Dans son Manuel du géologue, Dana dit : « Les premiers des poissons, au lieu d’être du degré le plus inférieur, appartenaient aux espèces les plus parfaites. C’étaient des ganoïdes ou poissons reptiliens, c’est-à-dire intermédiaires entre les poissons et les reptiles ; c’étaient des poissons comprenant dans leur structure quelques caractères reptiliens, et par suite nommés types compréhensifs (voir le lépidosté osseux). »

Le groupe des Ganoïdes ne repose à proprement parler que sur un seul caractère commun, l’identité osseuse des écailles — retrouvées dans des dépouilles fossiles nécessairement informes — qui sont un témoignage incontestable de l’antiquité de ces espèces portant cuirasse, armées en chevaliers, dix mille, cent mille ans peut-être avant les croisades, et vivant en sybarites dans des eaux étuvées, presque bouillantes. Cette armure qui les protégeait jadis contre des effluves brûlantes ne leur vaut aujourd’hui que la considération prêtée à ce qui dure longtemps.

Laissons parler l’histoire, nous y trouverons bientôt profit. J’emprunte ici une page aux Merveilles de la Nature de Brehn :

« En 1833, Louis Agassiz, étudiant les poissons fossiles, s’aperçut rapidernent que les caractères à l’aide desquels on classe les poissons actuels ne pouvaient lui être d’aucun secours pour la détermination : les organes mous ont en effet toujours disparu, et le paléontologiste n’a le plus souvent à sa disposition que des débris isolés, que des parties fragmentées, des écailles ou des dents détachées, rarement un animal entier, et encore, dans ce dernier cas de beaucoup le plus favorable, nous n’avons pas la dentition de la voûte palatine qui donne de si bons caractères, et il nous manque encore beaucoup de renseignements.

« Frappé de ce fait, Agassiz chercha s’il ne trouverait pas dans les caractères purement extérieurs les bases d’une classification, et c’est ainsi qu’il fut amené à diviser les poissons en quatre grands groupes, d’après la nature des écailles. »

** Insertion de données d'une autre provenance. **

Lemma rest_lists (config : ICOBOLSettings) (post : list string) (s : State)
    (x : string) :
  let final := exec (for_of post (step1 config) ;;
                     step2 getCopybookdirs_defaults ;;
                     remove_duplicates) s in
  (x ∈ fileSearchDirectory s -> x ∈ fileSearchDirectory final)
  /\ (x ∈ invalidSearchDirectory s -> x ∈ invalidSearchDirectory final)
  /\ (x ∈ fileSearchDirectory final ->
      x ∈ fileSearchDirectory s \/ x ∈ post \/ workspaceSupplies x = true)
  /\ (x ∈ invalidSearchDirectory final ->
      x ∈ invalidSearchDirectory s \/ x ∈ post \/ workspaceSupplies x = true).
Proof.
  intros final.
  pose proof (rest_grows config post s) as Hg. simpl in Hg.
  assert (final = exec remove_duplicates
            (exec (for_of post (step1 config) ;;
                   step2 getCopybookdirs_defaults) s)) as ->.
  { unfold final. rewrite !exec_seq. reflexivity. }
  unfold remove_duplicates, exec at 1 3 5 7. simpl.
  rewrite !JSFacts.elem_of_filter_first_index.
  pose proof (grows_file_elem _ _ _ _ x Hg) as [Hf1 Hf2].
  pose proof (grows_invalid_elem _ _ _ _ x Hg) as [Hi1 Hi2].
  repeat split; auto.
Qed.

(** Step 2 seen from one of its entries. *)
Lemma step2_extdir_mono (folder : WorkspaceFolder) (extdir : string)
    (s : State) :
  grows (fun _ => True) (fun _ => True) s
    (exec (step2_extdir folder extdir) s).
Proof.
  eapply grows_weaken; [| |apply step2_extdir_grows]; simpl; auto.
Qed.

Lemma step2_folder_mono (extsdir : list string) (folder : WorkspaceFolder)
    (s : State) :
  grows (fun _ => True) (fun _ => True) s
    (exec (step2_folder extsdir folder) s).
Proof.
  unfold step2_folder. rewrite exec_seq.
  apply grows_trans
    with (s2 := exec (fileSearchDirectory_push (uri_fsPath folder)) s).
  - split; simpl.
    + exists [uri_fsPath folder]. auto.
    + exists []. rewrite app_nil_r. auto.
  - apply for_of_grows. intros. apply step2_extdir_mono.
Qed.

Lemma init_from_entry2 (config : ICOBOLSettings)
    (wpre wpost : list WorkspaceFolder) (folder : WorkspaceFolder)
    (epre epost : list string) (extdir : string) (s0 : State) :
  getWorkspaceFolders = Some (wpre ++ folder :: wpost) ->
  getCopybookdirs_defaults = epre ++ extdir :: epost ->
  exec (initExtensionSearchPaths config) s0
  = exec (for_of epost (step2_extdir folder) ;;
          for_of wpost (step2_folder getCopybookdirs_defaults) ;;
          remove_duplicates)
      (exec (step2_extdir folder extdir) (reach2 config wpre folder epre s0)).
Proof.
  intros Hws Hdirs.
  unfold initExtensionSearchPaths, collectSearchPaths, reach2, step2.
  cbv zeta. rewrite Hws, !exec_seq.
  rewrite (exec_for_of_split _ wpre folder wpost) by reflexivity.
  unfold step2_folder at 2. rewrite exec_seq.
  rewrite (exec_for_of_split getCopybookdirs_defaults epre extdir epost)
    by assumption.
  reflexivity.
Qed.

Lemma rest2_invalid (folder : WorkspaceFolder) (epost extsdir : list string)
    (wpost : list WorkspaceFolder) (s : State) (x : string) :
  x ∈ invalidSearchDirectory s ->
  x ∈ invalidSearchDirectory
        (exec (for_of epost (step2_extdir folder) ;;
               for_of wpost (step2_folder extsdir) ;;
               remove_duplicates) s).
Proof.
  intros Hx. rewrite !exec_seq.
  unfold remove_duplicates, exec at 1. simpl.
  rewrite JSFacts.elem_of_filter_first_index.
  eapply grows_invalid_elem;
    [apply for_of_grows; intros; apply step2_folder_mono|].
  eapply grows_invalid_elem;
    [apply for_of_grows; intros; apply step2_extdir_mono|].
  assumption.
Qed.

(** *** The claims on the search path *)

(** C1 (amended). Let [ddir] be a direct configured directory that step 1
    checks (it is not set aside as a network path), and take the state in
    which step 1 reaches it. If the time measured around the existence
    check is strictly more than 2000 ms, the step leaves the active search
    path as it is and appends [ddir] to the invalid list, so [ddir] is in
    the invalid list the function returns; and [ddir] is not in the active
    path the function returns provided it has no other entry among the
    configured directories and step 2 does not supply it (as a workspace
    folder or as a join with one). If the measured time is at most 2000 ms
    and the path is a directory, the step appends [ddir] to the active
    path, and [ddir] is in the active path the function returns. *)
Theorem slow_directory_dropped (config : ICOBOLSettings) (s0 : State)
    (pre post : list string) (ddir : string) :
  getCopybookdirs_defaults = pre ++ ddir :: post ->
  isDirectPath ddir = true ->
  disable_unc_copybooks_directories config && isNetworkPath ddir = false ->
  let s := reach1 config pre s0 in
  let s' := exec (step1 config ddir) s in
  let final := exec (initExtensionSearchPaths config) s0 in
  (checkDuration ddir (world s) > 2000 ->
     fileSearchDirectory s' = fileSearchDirectory s
     /\ invalidSearchDirectory s' = invalidSearchDirectory s ++ [ddir]
     /\ ddir ∈ invalidSearchDirectory final
     /\ (ddir ∉ pre -> ddir ∉ post -> workspaceSupplies ddir = false ->
         ddir ∉ fileSearchDirectory final))
  /\ (checkDuration ddir (world s) <= 2000 ->
      checkAnswer ddir (world s) = true ->
      fileSearchDirectory s' = fileSearchDirectory s ++ [ddir]
      /\ invalidSearchDirectory s' = invalidSearchDirectory s
      /\ ddir ∈ fileSearchDirectory final).
Proof.
  intros Hdirs Hd Hex s s' final.
  pose proof (step1_checked config ddir s Hex Hd) as Hc. fold s' in Hc.
  pose proof (rest_lists config post s' ddir) as Hrest. cbv zeta in Hrest.
  assert (exec (for_of post (step1 config) ;;
                step2 getCopybookdirs_defaults ;;
                remove_duplicates) s' = final) as Hfin
    by (symmetry; apply (init_from_entry config pre post ddir s0 Hdirs)).
  rewrite Hfin in Hrest. destruct Hrest as (Hf1 & Hi1 & Hf2 & Hi2).
  split.
  - intros Hslow.
    assert ((checkDuration ddir (world s) <=? 2000) = false) as Hleb
      by (apply Z.leb_gt; lia).
    rewrite Hleb, andb_false_r in Hc. destruct Hc as [Hf Hi].
    repeat split; try assumption.
    + apply Hi1. rewrite Hi, elem_of_app, list_elem_of_singleton. auto.
    + intros Hpre Hpost Hws Hin.
      destruct (Hf2 Hin) as [Hin'|[Hin'|Hin']].
      * rewrite Hf in Hin'. apply reach1_lists in Hin'. contradiction.
      * contradiction.
      * congruence.
  - intros Hfast Hans.
    assert ((checkDuration ddir (world s) <=? 2000) = true) as Hleb
      by (apply Z.leb_le; lia).
    rewrite Hleb, Hans in Hc. destruct Hc as [Hf Hi].
    repeat split; try assumption.
    apply Hf1. rewrite Hf, elem_of_app, list_elem_of_singleton. auto.
Qed.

Pictet a pu dire que la création de l’ordre des ganoïdes « a été le trait de génie qui domine l’ensemble du bel ouvrage sur les Poissons fossiles, par Agassiz. » Mais c’est aux patientes observations anatomiques de Johannès Muller, que nous devons de voir la famille des ganoïdes aussi simplifiée qu’elle l’est aujourd’hui.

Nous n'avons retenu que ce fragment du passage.